(* ===== verification/Uthread.v ===== *)
(** * user/uthread.c, user/tswtch.S, user/lock.c, _main: user threads

    Threads are cooperative: a thread runs until it calls [tswtch], which saves
    its registers in its [struct thread] and loads those of the next.  The model
    runs one thread; what the others do between the switch away and the switch
    back is the next element of [u_switches].

    The table entries of threads that were never created are null pointers, and
    the code reads through them; address 0 of a user process is mapped (it holds
    program text), so such a read returns whatever bytes are there. *)

From S2P Require Import Prelude KString User Uprintf Umalloc.

Definition MAX_THREADS : nat := 64.

Definition UNUSED : Z := 0.
Definition RUNNABLE : Z := 3.
Definition RUNNING : Z := 4.
Definition EXITED : Z := 6.

(** ** struct thread (user.h) *)

Definition sizeof_thread : Z := 152.
Definition t_context (t : Z) : Z := t + 8.
Definition t_tid (m : gmap Z Z) (t : Z) : Z := m.[t].
Definition t_state (m : gmap Z Z) (t : Z) : Z := ld32 m (t + 120).
Definition t_func (m : gmap Z Z) (t : Z) : Z := ld64 m (t + 136).
Definition t_return_value (m : gmap Z Z) (t : Z) : Z := ld64 m (t + 144).
Definition set_tid (m : gmap Z Z) (t v : Z) : gmap Z Z := m.[t <- v].
Definition set_state (m : gmap Z Z) (t v : Z) : gmap Z Z := st32 m (t + 120) v.
Definition set_arg (m : gmap Z Z) (t v : Z) : gmap Z Z := st64 m (t + 128) v.
Definition set_func (m : gmap Z Z) (t v : Z) : gmap Z Z := st64 m (t + 136) v.
Definition set_return_value (m : gmap Z Z) (t v : Z) : gmap Z Z := st64 m (t + 144) v.

(** ** tswtch.S *)

Fixpoint save_context (m : gmap Z Z) (a : Z) (regs : list Z) : gmap Z Z :=
  match regs with
  | [] => m
  | r :: regs => save_context (st64 m a r) (a + 8) regs
  end.

Fixpoint load_context (n : nat) (m : gmap Z Z) (a : Z) : list Z :=
  match n with
  | O => []
  | S n => ld64 m a :: load_context n m (a + 8)
  end.

(** Save the registers at [old] and load those at [new]; the thread goes on when
    another one has loaded the registers at [old] again. *)
Definition tswtch (old new : Z) : U unit := fun s =>
  let m := save_context (u_mem s) old (u_regs s) in
  let s := set_regs (load_context NCONTEXT m new) (set_mem (fun _ => m) s) in
  match u_switches s with
  | [] => UWait s
  | f :: l =>
      let '(m, t) := f (u_mem s) (u_static s) in
      URet tt (set_switches l (set_regs (load_context NCONTEXT m old) (set_static (fun _ => t) (set_mem (fun _ => m) s))))
  end.

(** ** The scheduler *)

Definition threads : U (list Z) := ugets (fun s => s_threads (u_static s)).
Definition current_thread : U Z := ugets (fun s => s_current_thread (u_static s)).

Fixpoint find_index (m : gmap Z Z) (tid : Z) (l : list Z) (i : Z) : Z :=
  match l with
  | [] => -1
  | t :: l => if t_tid m t =? tid then i else find_index m tid l (i + 1)
  end.

Definition find_thread_index (m : gmap Z Z) (table : list Z) (thread : Z) : Z := find_index m (t_tid m thread) table 0.

(** The loop of [tsched] for the values [its] of [i]. *)
Fixpoint tsched_loop (cur : Z) (its : list Z) : U unit :=
  match its with
  | [] => mret tt
  | i :: its =>
      tab ← threads;
      let t := default 0 (tab !! Z.to_nat (i mod MAX_THREADS)) in
      m ← mem;
      (if t_state m t =? RUNNABLE then
         umodify (set_mem (fun m => set_state m t RUNNING));;
         umodify (set_current_thread t);;
         tab ← threads;
         tswtch (t_context (default 0 (tab !! Z.to_nat cur))) (t_context t)
       else mret tt);;
      tsched_loop cur its
  end.

(** [i] runs from [cur + 1] up to [cur + 63]; if the current thread is not in the
    table ([cur = -1]), [i % 64] never equals it and the loop does not end. *)
Definition tsched : U unit :=
  m ← mem;
  tab ← threads;
  t ← current_thread;
  let cur := find_thread_index m tab t in
  if cur =? -1 then ufuel
  else tsched_loop cur ((fun k : nat => cur + 1 + k) <$> seq 0 (MAX_THREADS - 1)).

Definition tyield : U unit := tsched.

Definition twhoami : U Z := m ← mem; t ← current_thread; mret (t_tid m t).

(** ** Creating and joining threads *)

Definition new_thread_id : U Z :=
  n ← ugets (fun s => s_thread_count (u_static s));
  mret (u8 (u8 n + 1)).

(** The first entry that is unused, if any. *)
Fixpoint free_slot (m : gmap Z Z) (l : list Z) (i : nat) : option nat :=
  match l with
  | [] => None
  | t :: l => if (t_state m t =? UNUSED) || (EXITED <? t_state m t) then Some i else free_slot m l (S i)
  end.

Definition add_thread_to_table (thread : Z) : U unit :=
  m ← mem;
  tab ← threads;
  match free_slot m tab 0 with
  | None => mret tt
  | Some i =>
      umodify (set_threads (<[i := thread]> tab));;
      umodify (set_mem (fun m => set_state m thread RUNNABLE))
  end.

Section Threads.
(** The address of the allocator's static header, of [thread_entry] and of
    [main_tyield]; calling a function pointer. *)
Context (base thread_entry_addr main_tyield_addr : Z) (call_func : Z -> Z -> U Z).

Definition thread_entry : U unit :=
  cur ← current_thread;
  m ← mem;
  return_value ← call_func (t_func m cur) (cur + 128);
  cur ← current_thread;
  m ← mem;
  (if negb (t_return_value m cur =? 0)
   then umodify (set_mem (fun m => set_return_value m cur return_value)) else mret tt);;
  cur ← current_thread;
  umodify (set_mem (fun m => set_state m cur EXITED));;
  tyield.

(** [thread] is the address of the pointer to fill in. *)
Definition tcreate (thread attr func arg : Z) : U unit :=
  t ← malloc base sizeof_thread;
  umodify (set_mem (fun m => st64 m thread t));;
  tid ← new_thread_id;
  umodify (set_mem (fun m => set_tid m t tid));;
  umodify (set_mem (fun m => memset m (t_context t) 0 112));;
  (if attr =? 0 then
     p ← malloc base 4096;
     umodify (set_mem (fun m => st64 m (t_context t + 8) (u64 (p + 4096))))
   else
     m ← mem;
     p ← malloc base (ld32 m attr);
     umodify (set_mem (fun m => st64 m (t_context t + 8) (u64 (p + ld32 m attr)))));;
  umodify (set_mem (fun m => st64 m (t_context t) thread_entry_addr));;
  umodify (set_mem (fun m => set_arg m t arg));;
  umodify (set_mem (fun m => set_func m t func));;
  m ← mem;
  r ← malloc base (ld32 m (attr + 4));
  umodify (set_mem (fun m => set_return_value m t r));;
  add_thread_to_table t.

(** The entry the search loop of [tjoin] stops at: the first with the given id,
    or the last of the table. *)
Fixpoint join_target (m : gmap Z Z) (l : list Z) (tid t : Z) : Z :=
  match l with
  | [] => t
  | t :: l => if t_tid m t =? tid then t else join_target m l tid t
  end.

Fixpoint join_wait (fuel : nat) (t : Z) : U unit :=
  match fuel with
  | O => ufuel
  | S fuel =>
      m ← mem;
      if t_state m t =? EXITED then mret tt else tyield;; join_wait fuel t
  end.

(** [fuel] bounds the turns of the waiting loop, each of which lets the other
    threads run. *)
Definition tjoin (fuel : nat) (tid status size : Z) : U Z :=
  m ← mem;
  tab ← threads;
  let t := join_target m tab tid 0 in
  if negb (t_tid m t =? tid) then
    printf ("[WARNING] tjoin could not find thread with given tid" +:+ NL) [];;
    exit (-1)
  else
    join_wait fuel t;;
    (if negb (status =? 0) && negb (u32 size =? 0)
     then umodify (set_mem (fun m => memcpy m status (t_return_value m t) size)) else mret tt);;
    cur ← current_thread;
    umodify (set_mem (fun m => set_state m cur UNUSED));;
    mret 0.

Definition main_tyield (arg : Z) : U Z := tyield;; mret 0.

(** [_main]: make the main thread, yield, run [main], exit with its result. *)
Definition _main (main : U Z) : U unit :=
  umodify (set_thread_count 0);;
  t ← malloc base sizeof_thread;
  umodify (set_mem (fun m => set_tid m t 0));;
  umodify (set_mem (fun m => st64 m (t_context t) thread_entry_addr));;
  umodify (set_mem (fun m => set_func m t main_tyield_addr));;
  umodify (set_mem (fun m => set_arg m t 0));;
  umodify (set_mem (fun m => set_state m t RUNNABLE));;
  n ← ugets (fun s => s_thread_count (u_static s));
  umodify (set_thread_count (s32 (n + 1)));;
  tab ← threads;
  umodify (set_threads (<[0%nat := t]> tab));;
  umodify (set_current_thread t);;
  tyield;;
  res ← main;
  exit res.
End Threads.

(** ** lock.c: locks for threads *)

Definition lk_locked (m : gmap Z Z) (lk : Z) : Z := m.[lk].
Definition lk_tid (m : gmap Z Z) (lk : Z) : Z := m.[lk + 16].

Definition initlock (lk name : Z) : U unit :=
  umodify (set_mem (fun m => st64 m (lk + 8) name));;
  umodify (set_mem (fun m => m.[lk <- 0]));;
  umodify (set_mem (fun m => m.[lk + 16 <- -1])).

Definition holding (lk : Z) : U bool :=
  m ← mem;
  me ← twhoami;
  mret (negb (lk_locked m lk =? 0) && (lk_tid m lk =? me)).

(** [while (__sync_lock_test_and_set(&lk->locked, 1) != 0) tyield();] *)
Fixpoint acquire_loop (fuel : nat) (lk : Z) : U unit :=
  match fuel with
  | O => ufuel
  | S fuel =>
      m ← mem;
      let old := lk_locked m lk in
      umodify (set_mem (fun m => m.[lk <- 1]));;
      if old =? 0 then mret tt else tyield;; acquire_loop fuel lk
  end.

Definition acquire (fuel : nat) (lk : Z) : U unit :=
  h ← holding lk;
  if (h : bool) then printf "re-acquiring lock we already hold" [];; exit (-1)
  else
    acquire_loop fuel lk;;
    me ← twhoami;
    umodify (set_mem (fun m => m.[lk + 16 <- me])).

Definition release (lk : Z) : U unit :=
  h ← holding lk;
  if negb h then printf "releasing lock we are not holding" [];; exit (-1)
  else
    umodify (set_mem (fun m => m.[lk + 16 <- -1]));;
    umodify (set_mem (fun m => m.[lk <- 0]));;
    tyield.

(** ** Switching *)

Lemma save_context_frame m a regs x : x < a \/ a + 8 * length regs <= x -> (save_context m a regs).[x] = m.[x].
Proof.
  revert m a. induction regs as [|r regs IH]; intros m a H; cbn [save_context length] in *; [done|].
  rewrite IH by lia. apply st64_frame. lia.
Qed.

Lemma load_save m a regs : Forall (fun r => 0 <= r < 18446744073709551616) regs ->
  load_context (length regs) (save_context m a regs) a = regs.
Proof.
  revert m a. induction regs as [|r regs IH]; intros m a; cbn [save_context load_context length]; [done|].
  intros [Hr Hl]%list.Forall_cons. rewrite IH by done. f_equal.
  rewrite (ld64_ext _ (st64 m a r)) by (intros; apply save_context_frame; lia). by apply ld64_st64.
Qed.

Lemma load_context_ext n m1 m2 a : (forall x, a <= x < a + 8 * Z.of_nat n -> m1.[x] = m2.[x]) -> load_context n m1 a = load_context n m2 a.
Proof.
  revert a. induction n as [|n IH]; intros a H; cbn [load_context]; [done|].
  rewrite (IH (a + 8)) by (intros; apply H; lia). f_equal. apply ld64_ext. intros; apply H; lia.
Qed.

(** A thread that is switched out and back in has the registers it had, as
    long as the other threads leave its saved context alone; memory and statics
    are what the others left. *)
Theorem tswtch_roundtrip old new s f l m' t' :
  length (u_regs s) = NCONTEXT -> Forall (fun r => 0 <= r < 18446744073709551616) (u_regs s) ->
  u_switches s = f :: l -> f (save_context (u_mem s) old (u_regs s)) (u_static s) = (m', t') ->
  (forall x, old <= x < old + 112 -> m'.[x] = (save_context (u_mem s) old (u_regs s)).[x]) ->
  tswtch old new s = URet tt (set_switches l (set_static (fun _ => t') (set_mem (fun _ => m') s))).
Proof.
  intros Hl Hr Hf Hm Hk. unfold tswtch. cbn [u_switches set_regs set_mem u_mem u_static]. rewrite Hf, Hm.
  rewrite (load_context_ext _ m' (save_context (u_mem s) old (u_regs s))) by (intros; apply Hk; unfold NCONTEXT in *; lia).
  rewrite <- Hl, load_save by done. by destruct s.
Qed.

Definition thread_demo : ust :=
  Ust ∅ (Statics 0 1 [] 5000) (Z.of_nat <$> seq 100 14) [] [] [fun m t => (m.[7 <- 9], t)].

Lemma tswtch_roundtrip_witness :
  tswtch 5008 6008 thread_demo =
    URet tt (set_switches [] (set_static (fun _ => Statics 0 1 [] 5000)
      (set_mem (fun _ => (save_context ∅ 5008 (Z.of_nat <$> seq 100 14)).[7 <- 9]) thread_demo))).
Proof.
  eapply (tswtch_roundtrip 5008 6008 thread_demo); [reflexivity| |reflexivity|reflexivity|].
  - repeat constructor; cbn; lia.
  - intros x Hx. apply rd_wr_ne. lia.
Defined.

(** ** The next thread *)

Lemma find_index_first m tid l1 t l2 i : Forall (fun u => t_tid m u <> tid) l1 -> t_tid m t = tid ->
  find_index m tid (l1 ++ t :: l2) i = i + length l1.
Proof.
  intros Hl Ht. revert i. induction Hl as [|u l1 Hu _ IH]; intros i; cbn [find_index app length].
  - rewrite Ht, Z.eqb_refl. lia.
  - destruct (Z.eqb_spec (t_tid m u) tid); [done|]. rewrite IH. lia.
Qed.

(** The entry [k] places behind [cur] in the table, wrapping around. *)
Definition entry_after (tab : list Z) (cur k : nat) : Z := default 0 (tab !! ((cur + k) mod MAX_THREADS)%nat).

Lemma tsched_loop_skip (cur : nat) (k n : nat) rest s :
  (forall j, (k <= j < k + n)%nat -> t_state (u_mem s) (entry_after (s_threads (u_static s)) cur (1 + j)) <> RUNNABLE) ->
  tsched_loop cur (((fun j : nat => cur + 1 + j) <$> seq k n) ++ rest) s = tsched_loop cur rest s.
Proof.
  revert k. induction n as [|n IH]; intros k H; cbn [seq fmap list_fmap app]; [done|].
  cbn [tsched_loop]. cbv beta iota zeta delta [mbind U_bind threads mem ugets].
  assert (Z.to_nat ((cur + 1 + k) mod MAX_THREADS) = (cur + (1 + k)) mod MAX_THREADS)%nat as ->.
  { unfold MAX_THREADS. rewrite <- (Nat2Z.id (_ mod _)), Nat2Z.inj_mod. f_equal. f_equal. lia. }
  specialize (H k ltac:(lia)) as Hk. unfold entry_after in Hk. destruct (Z.eqb_spec (t_state (u_mem s) (default 0 (s_threads (u_static s) !! ((cur + (1 + k)) mod MAX_THREADS)%nat))) RUNNABLE); [done|].
  apply IH. intros j Hj. apply H. lia.
Qed.

Section Next.
Context (s : ust) (cur : nat) (tab1 tab2 : list Z) (me : Z).
Let tab := s_threads (u_static s).
Context (Htab : tab = tab1 ++ me :: tab2) (Hcur : cur = length tab1).
Context (Hme : s_current_thread (u_static s) = me).
Context (Hids : Forall (fun u => t_tid (u_mem s) u <> t_tid (u_mem s) me) tab1).

Lemma tsched_start : tsched s = tsched_loop cur ((fun j : nat => cur + 1 + j) <$> seq 0 (MAX_THREADS - 1)) s.
Proof.
  unfold tsched. cbv beta iota zeta delta [mbind U_bind threads mem ugets current_thread]. rewrite Hme.
  unfold find_thread_index. fold tab. rewrite Htab, find_index_first by done. rewrite <- Hcur.
  destruct (Z.eqb_spec (0 + cur) (-1)); [lia|]. by replace (0 + Z.of_nat cur) with (Z.of_nat cur) by lia.
Qed.

End Next.

(** The main thread at 5000 and a runnable thread at 6000. *)
Definition two_threads : ust :=
  Ust (set_state (set_tid (set_state ∅ 5000 RUNNING) 6000 2) 6000 RUNNABLE)
    (Statics 0 1 ([5000; 6000] ++ replicate 62 0) 5000) (Z.of_nat <$> seq 100 14) [] [] [].


(** ** Thread identifiers

    [thread_count] is not increased by [tcreate]: two threads created one after
    the other get the same identifier, and [find_thread_index] then takes the
    second for the first, so that a switch away from the second saves its
    registers over those of the first. *)
Definition created : ust :=
  Ust (st32 (st32 (set_state ∅ 5000 RUNNING) 3000 512) 3004 4)
    (Statics 0 1 (5000 :: replicate 63 0) 5000) (Z.of_nat <$> seq 100 14) [Answer 16384 []] [] [].

Lemma tcreate_same_tid :
  match (tcreate 4096 77 2000 3000 11 0;; tcreate 4096 77 2008 3000 22 0) created with
  | URet _ s =>
      let m := u_mem s in
      let ta := ld64 m 2000 in
      let tb := ld64 m 2008 in
      t_tid m ta = 2 /\ t_tid m tb = 2 /\ take 3 (s_threads (u_static s)) = [5000; ta; tb] /\
      find_thread_index m (s_threads (u_static s)) tb = 1
  | _ => False
  end.
Proof. vm_compute. split_and!; reflexivity. Qed.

■ ■ ■

- _WHAT TO WORK ON_
Taking the line with "- repeat constructor; cbn; lia." as the first and the line with "Definition entry_after (tab" as the last, retype that stretch of the data above exactly, with no other lines.

- _ANSWER AREA_
  - repeat constructor; cbn; lia.
  - intros x Hx. apply rd_wr_ne. lia.
Defined.

(** ** The next thread *)

Lemma find_index_first m tid l1 t l2 i : Forall (fun u => t_tid m u <> tid) l1 -> t_tid m t = tid ->
  find_index m tid (l1 ++ t :: l2) i = i + length l1.
Proof.
  intros Hl Ht. revert i. induction Hl as [|u l1 Hu _ IH]; intros i; cbn [find_index app length].
  - rewrite Ht, Z.eqb_refl. lia.
  - destruct (Z.eqb_spec (t_tid m u) tid); [done|]. rewrite IH. lia.
Qed.

(** The entry [k] places behind [cur] in the table, wrapping around. *)
Definition entry_after (tab : list Z) (cur k : nat) : Z := default 0 (tab !! ((cur + k) mod MAX_THREADS)%nat).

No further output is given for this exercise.